Discovery & Development
- As Exxon cleans house in Guyana, it just announced its 13th oil discovery offshore in the Stabroek Block, which it is exploring with partner, Hess. That’s three discoveries in the same are for Exxon this year alone.
- Norway’s Equinor launched production at an offshore wind farm in the Baltic Sea that will supply power to Germany. The farm, Equinor’s fourth for the last seven years, is large enough to produce power for 400,000 households, with a capacity of 385 MW. The Norwegian oil and gas major operates the facility in partnership with German utility E.on.
- Mexico’s Petrobras plans to drill 20 wells this year as part of its push to reverse falling oil production. Most of the new wells will be drilled offshore, in shallow waters. The new government of Mexico earlier this year said it would inject $5 billion into the troubled company that had amassed a substantial debt in the last few years and struggled with falling production despite a string of auctions organized by the previous government. Now, auctions have been suspended while the current government reviews contracts with foreign oil and gas companies.
- Vermillion Energy, a Canadian company, plans to drill its first two exploration wells in a country not known for its natural resources but for its tourist locations: Croatia. Vermillion won four exploration licenses in Croatia in 2015. The company has some data confirming the presence of gas in the block that it will drill now but drilling will show whether or not it is enough for commercial production.
- BP will increase its capital expenditure on onshore operations in the United States to $2-2.5 billion this year, which is more than double on the U.S. onshore capex of the supermajor for 2018. BP recently finalized the acquisition of BHP’s U.S. shale operations, joining the hordes of shale devotees.
- More big numbers for the European wind sector have just come out: The industry invested $30.05 billion in new wind farms last year.
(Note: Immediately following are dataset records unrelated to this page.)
(* ===== verification/CfgAnalysisProps.v ===== *)
(** * What the control-flow analysis finds

    The results of CfgAnalysis.v on a finished function: immediate dominators,
    dominance frontiers and back edges in the terms of the graph's paths, and that
    [EndFunction] leaves such a function; a loop with two exits as an example. *)

From Stdlib Require Import ZArith Lia.
From stdpp Require Import numbers base gmap sets list relations.
From S2P Require Import Prelude MachineInt IRTypes Instr InstrBuild Interp HirValues Cfg CfgProps HirFunction HirGraph HirTargets.
From S2P Require Import CfgAnalysis Dominance CfgWalk CfgDominators.

Local Open Scope Z_scope.
Local Open Scope svm_scope.

Local Abbreviation dom g := (dominates (flow g) 0).

Lemma ComputeDominance_ok g :
  linked g -> exists rpo doms F, ComputeDominanceInformation g = Ok (rpo, doms, F) /\
    walk_result g rpo /\ dominators_ok g rpo doms /\ length F = MaxBlockCount g /\
    forall x y, in_frontier F x y <-> y ∈ rpo /\ joins g doms x y.
Proof.
  intros Hfin. destruct (reverse_post_order_ok g Hfin) as (rpo & Hr & Hw). unfold ComputeDominanceInformation. rewrite Hr. cbn [rbind].
  destruct (dominators_found g Hfin rpo Hw) as (doms & -> & Hd). cbn [rbind].
  destruct (find_frontiers_ok g Hfin rpo Hw doms Hd rpo (replicate (MaxBlockCount g) [])) as (F & -> & HF1 & HF2).
  - apply length_replicate.
  - intros y Hy. by apply (wr_reach g rpo Hw).
  - cbn [rbind]. exists rpo, doms, F. split_and!; [done..|]. intros x y. rewrite HF2. split; [|by right].
    intros [(l & Hl & Hy)|?]; [|done]. apply lookup_replicate in Hl as [-> _]. by apply elem_of_nil in Hy.
Qed.


(** ** Frontiers *)

(** A reachable block has a predecessor before it. *)
Lemma single_predecessor g y p :
  linked g -> reachable g y -> y <> 0%nat -> (length (predecessors g y) <= 1)%nat -> p ∈ predecessors g y ->
  reachable g p /\ ~ dom g y p.
Proof.
  intros Hfin Hy Hne Hlen Hp. destruct (reverse_post_order_ok g Hfin) as (rpo & _ & Hw).
  destruct (wr_parent g rpo Hw y Hy Hne) as (u & He & Hu). pose proof He as Hu'. apply (fin_mirror g Hfin) in Hu'.
  assert (u = p) as ->.
  { destruct (predecessors g y) as [|q [|]]; [by apply elem_of_nil in Hp| |simpl in Hlen; lia].
    apply list_elem_of_singleton in Hp, Hu'. congruence. }
  apply (precedes_position g Hfin rpo Hw) in Hu as (Hr & _ & Hlt). split; [done|]. intros Hd.
  pose proof (proj1 (dominates_on_all (flow g) 0 (position g rpo) y p) Hd 0%nat) as Ha.
  pose proof (on_all_idx _ _ _ (order_ok g Hfin rpo Hw) 0 p y Hr Ha). lia.
Qed.


(** The back edges found are the edges of reachable blocks that do not go forward in the
    reverse post order; every cycle of reachable blocks takes one. *)
Theorem back_edges_found (g : HIRFunction) :
  linked g ->
  exists rpo back, reverse_post_order g (walk_fuel g) = Ok rpo /\ FindBackEdges g (walk_fuel g) = Ok back /\
    (forall h l c, back !! h = Some l -> c ∈ l <-> reachable g c /\ flow g c h /\ ~ precedes rpo c h) /\
    (forall c, reachable g c -> ~ tc (fun u v => flow g u v /\ ~ in_frontier back v u) c c).
Proof.
  intros Hfin. destruct (FindBackEdges_order g Hfin) as (rpo & back & Hr & Hb & Hw & Hlen & Hback).
  exists rpo, back. split_and!; [done..|]. intros c Hc Ht.
  assert (Hfwd : forall u v, reachable g u -> flow g u v -> ~ in_frontier back v u -> precedes rpo u v).
  { intros u v Hu He Hn. assert (Hv : reachable g v) by (eapply rtc_r; [exact Hu|exact He]).
    destruct (precedes_total rpo u v) as [->|[Hp|Hp]]; [by apply (wr_reach g rpo Hw)|by apply (wr_reach g rpo Hw)| |done|].
    all: destruct Hn; destruct (lookup_lt_is_Some_2 back v) as [l Hl]; [rewrite Hlen; by apply (reachable_lt g Hfin)|];
      exists l; split; [done|]; apply (Hback v l _ Hl); split_and!; [done..|].
    - apply precedes_irrefl, (wr_nodup g rpo Hw).
    - by apply precedes_asym; [apply (wr_nodup g rpo Hw)|]. }
  assert (Hp : precedes rpo c c); [|by apply (precedes_irrefl rpo c) in Hp; [|apply (wr_nodup g rpo Hw)]].
  assert (Hgen : forall u v, tc (fun u v => flow g u v /\ ~ in_frontier back v u) u v -> reachable g u -> precedes rpo u v /\ reachable g v).
  { intros u v H. induction H as [u v [He Hn]|u v w [He Hn] _ IH]; intros Hu.
    - split; [by apply Hfwd|]. eapply rtc_r; [exact Hu|exact He].
    - assert (Hv : reachable g v) by (eapply rtc_r; [exact Hu|exact He]). destruct (IH Hv) as [Hvw Hw']. split; [|done].
      pose proof (Hfwd u v Hu He Hn) as Huv. rewrite (precedes_position g Hfin rpo Hw) in Huv, Hvw |- *. naive_solver lia. }
  by apply Hgen.
Qed.

(** ** [EndFunction] leaves such a function *)

Lemma occurrences_elem b l : (0 < occurrences b l)%nat <-> b ∈ l.
Proof.
  unfold occurrences. split.
  - destruct (filter (fun c => c = b) l) as [|x k] eqn:E; [simpl; lia|]. intros _.
    assert (Hx : x ∈ filter (fun c => c = b) l) by (rewrite E; by left). apply list_elem_of_filter in Hx as [-> Hx]. done.
  - intros Hb. assert (Hx : b ∈ filter (fun c => c = b) l) by by apply list_elem_of_filter.
    destruct (filter _ l); [by apply elem_of_nil in Hx|simpl; lia].
Qed.

Lemma EndFunction_linked (s s' : HState) :
  graph_ok (hs_fn s) -> Z.of_nat (length (hf_blocks (hs_fn s))) < 2 ^ 16 -> hf_blocks (hs_fn s) <> [] ->
  EndFunction s = Ok (tt, s') ->
  linked (hs_fn s') /\ hf_vector (hs_fn s') = Some <$> seq 0 (MaxBlockCount (hs_fn s')).
Proof.
  intros Hok Hlen Hne Hrun. destruct (EndFunction_ended s Hok Hlen) as (f' & Hrun' & He).
  rewrite Hrun in Hrun'. injection Hrun' as ->. simpl.
  assert (Hn : MaxBlockCount f' = length (hf_blocks (hs_fn s))) by (unfold MaxBlockCount; by rewrite (en_blocks _ _ He), length_fmap).
  split; [|by rewrite (en_vector _ _ He), Hn]. split.
  - rewrite Hn. destruct (hf_blocks (hs_fn s)); [done|simpl; lia].
  - intros b c Hc. pose proof (ended_in_range _ _ Hok He b c) as Hr. unfold in_range, edge, next_blocks in Hr. apply Hr.
    unfold successors in Hc. destruct (hf_blocks f' !! b); simpl in *; [by apply elem_of_app; left|by apply elem_of_nil in Hc].
  - assert (Hr : forall b c, c ∈ successors f' b -> (c < MaxBlockCount f')%nat).
    { intros b c Hc. pose proof (ended_in_range _ _ Hok He b c) as Hr. unfold in_range, edge, next_blocks in Hr. apply Hr.
      unfold successors in Hc. destruct (hf_blocks f' !! b); simpl in *; [by apply elem_of_app; left|by apply elem_of_nil in Hc]. }
    assert (Hp : forall b c, c ∈ predecessors f' b -> (c < MaxBlockCount f')%nat).
    { intros b c Hc. unfold predecessors in Hc. destruct (hf_blocks f' !! b) as [x'|] eqn:Hx'; [|by apply elem_of_nil in Hc]. simpl in Hc.
      destruct (ended_block _ _ _ _ He Hx') as (x & Hx & ->). simpl in Hc. apply list_elem_of_omap in Hc as (e & Hin & Hv).
      destruct (go_in _ Hok b x e Hx Hin) as (ed & Hed & _). rewrite Hed in Hv. simpl in Hv. injection Hv as <-.
      rewrite Hn. apply lookup_lt_is_Some. by apply (go_edges _ Hok e). }
    intros a b.
    destruct (decide (a < MaxBlockCount f')%nat) as [Ha|Ha]; [|split; intros H; [|by apply Hp in H]]; cycle 1.
    { unfold successors in H. rewrite (lookup_ge_None_2 (hf_blocks f') a) in H; [by apply elem_of_nil in H|]. unfold MaxBlockCount in Ha. lia. }
    destruct (decide (b < MaxBlockCount f')%nat) as [Hb|Hb]; [|split; intros H; [by apply Hr in H|]]; cycle 1.
    { unfold predecessors in H. rewrite (lookup_ge_None_2 (hf_blocks f') b) in H; [by apply elem_of_nil in H|]. unfold MaxBlockCount in Hb. lia. }
    apply lookup_lt_is_Some in Ha as [x' Hx'], Hb as [y' Hy']. unfold successors, predecessors. rewrite Hx', Hy'. simpl.
    destruct (ended_block _ _ _ _ He Hx') as (x & Hx & ->), (ended_block _ _ _ _ He Hy') as (y & Hy & ->). simpl.
    rewrite <- !occurrences_elem, !omap_occurrences. by rewrite (edges_mirror (hs_fn s) a b x y).
Qed.

(** ** Examples *)

Local Open Scope nat_scope.

(** The two directions of a link agree, and stay in the function. *)
Definition linked_check (g : HIRFunction) : bool :=
  (0 <? MaxBlockCount g)%nat &&
  forallb (fun a => forallb (fun b => (b <? MaxBlockCount g)%nat && bool_decide (a ∈ predecessors g b)) (successors g a) &&
                    forallb (fun b => bool_decide (a ∈ successors g b)) (predecessors g a)) (seq 0 (MaxBlockCount g)).

Lemma linked_check_sound g : linked_check g = true -> linked g.
Proof.
  intros [Hn Hall]%andb_prop. apply Nat.ltb_lt in Hn. rewrite forallb_forall in Hall.
  assert (Ha : forall a, (a < MaxBlockCount g)%nat ->
    (forall b, b ∈ successors g a -> (b < MaxBlockCount g)%nat /\ a ∈ predecessors g b) /\
    (forall b, b ∈ predecessors g a -> a ∈ successors g b)).
  { intros a Ha. specialize (Hall a). apply andb_prop in Hall as [H1 H2]; [|apply in_seq; lia].
    rewrite forallb_forall in H1, H2. split; intros b Hb%list_elem_of_In.
    - specialize (H1 b Hb). apply andb_prop in H1 as [H1 H3]. apply Nat.ltb_lt in H1. by apply bool_decide_eq_true in H3.
    - specialize (H2 b Hb). by apply bool_decide_eq_true in H2. }
  assert (Hout : forall a, (MaxBlockCount g <= a)%nat -> successors g a = [] /\ predecessors g a = []).
  { intros a Hge. unfold successors, predecessors. by rewrite (lookup_ge_None_2 (hf_blocks g) a). }
  split; [done|..].
  - intros b c Hc. destruct (Nat.lt_ge_cases b (MaxBlockCount g)) as [Hb|Hb]; [by apply (Ha b Hb)|].
    destruct (Hout b Hb) as [E _]. rewrite E in Hc. by apply elem_of_nil in Hc.
  - intros a b. split; intros H.
    + destruct (Nat.lt_ge_cases a (MaxBlockCount g)) as [Hl|Hl]; [by apply (Ha a Hl)|].
      destruct (Hout a Hl) as [E _]. rewrite E in H. by apply elem_of_nil in H.
    + destruct (Nat.lt_ge_cases b (MaxBlockCount g)) as [Hl|Hl]; [by apply (Ha b Hl)|].
      destruct (Hout b Hl) as [_ E]. rewrite E in H. by apply elem_of_nil in H.
Qed.

Definition plain_block (id : Z) (preds succs : list nat) : HIRBlock :=
  mkHIRBlock id id 0 (mkBlock [] Invalid) 0 [] [] [] preds succs None false.

Definition irreducible : HIRFunction :=
  graph_function
    [plain_block 0 [] [1]; plain_block 1 [0] [2; 3]; plain_block 2 [1] [4; 5]; plain_block 3 [1; 4] [4];
     plain_block 4 [2; 3] [3; 5]; plain_block 5 [2; 4] []]%nat (Some 0%nat) [] [].

Lemma irreducible_linked : linked irreducible.
Proof. apply linked_check_sound. vm_compute. reflexivity. Qed.

Lemma irreducible_reachable b : (0 < b < 6)%nat -> reachable irreducible b.
Proof.
  intros Hb. assert (H1 : reachable irreducible 1%nat) by (apply rtc_once; vm_compute; left).
  assert (H2 : reachable irreducible 2%nat) by (eapply rtc_r; [exact H1|vm_compute; left]).
  assert (H3 : reachable irreducible 3%nat) by (eapply rtc_r; [exact H1|vm_compute; right; left]).
  assert (H4 : reachable irreducible 4%nat) by (eapply rtc_r; [exact H2|vm_compute; left]).
  assert (H5 : reachable irreducible 5%nat) by (eapply rtc_r; [exact H2|vm_compute; right; left]).
  destruct b as [|[|[|[|[|[|b]]]]]]; try done; lia.
Qed.



(** The edge from right to loop is a back edge. *)
Lemma back_edges_found_witness :
  exists rpo back, FindBackEdges irreducible (walk_fuel irreducible) = Ok back /\
    forall c, c ∈ default [] (back !! 4%nat) <-> reachable irreducible c /\ flow irreducible c 4 /\ ~ precedes rpo c 4.
Proof.
  destruct (back_edges_found irreducible irreducible_linked) as (rpo & back & _ & Hb & H & _).
  exists rpo, back. split; [exact Hb|]. intros c. vm_compute in Hb. injection Hb as <-. apply (H 4%nat). vm_compute. reflexivity.
Defined.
That is similar to the previous year; however, due to cost reductions in offshore wind, this equates to the financing of a record 16.7GW of new wind capacity. The UK was the biggest investor, followed by Sweden. In total, the Europe invested $73 billion in the wind industry last year.
- Saipem reported this week a 28% increase in core profits, to $309 million despite acknowledging that the situation in the industry remained uncertain.
- Kinder Morgan reported a net profit of $556 million for the4 first quarter of the year, which was a 15% improvement on the year, resulting from higher natural gas transportation volumes.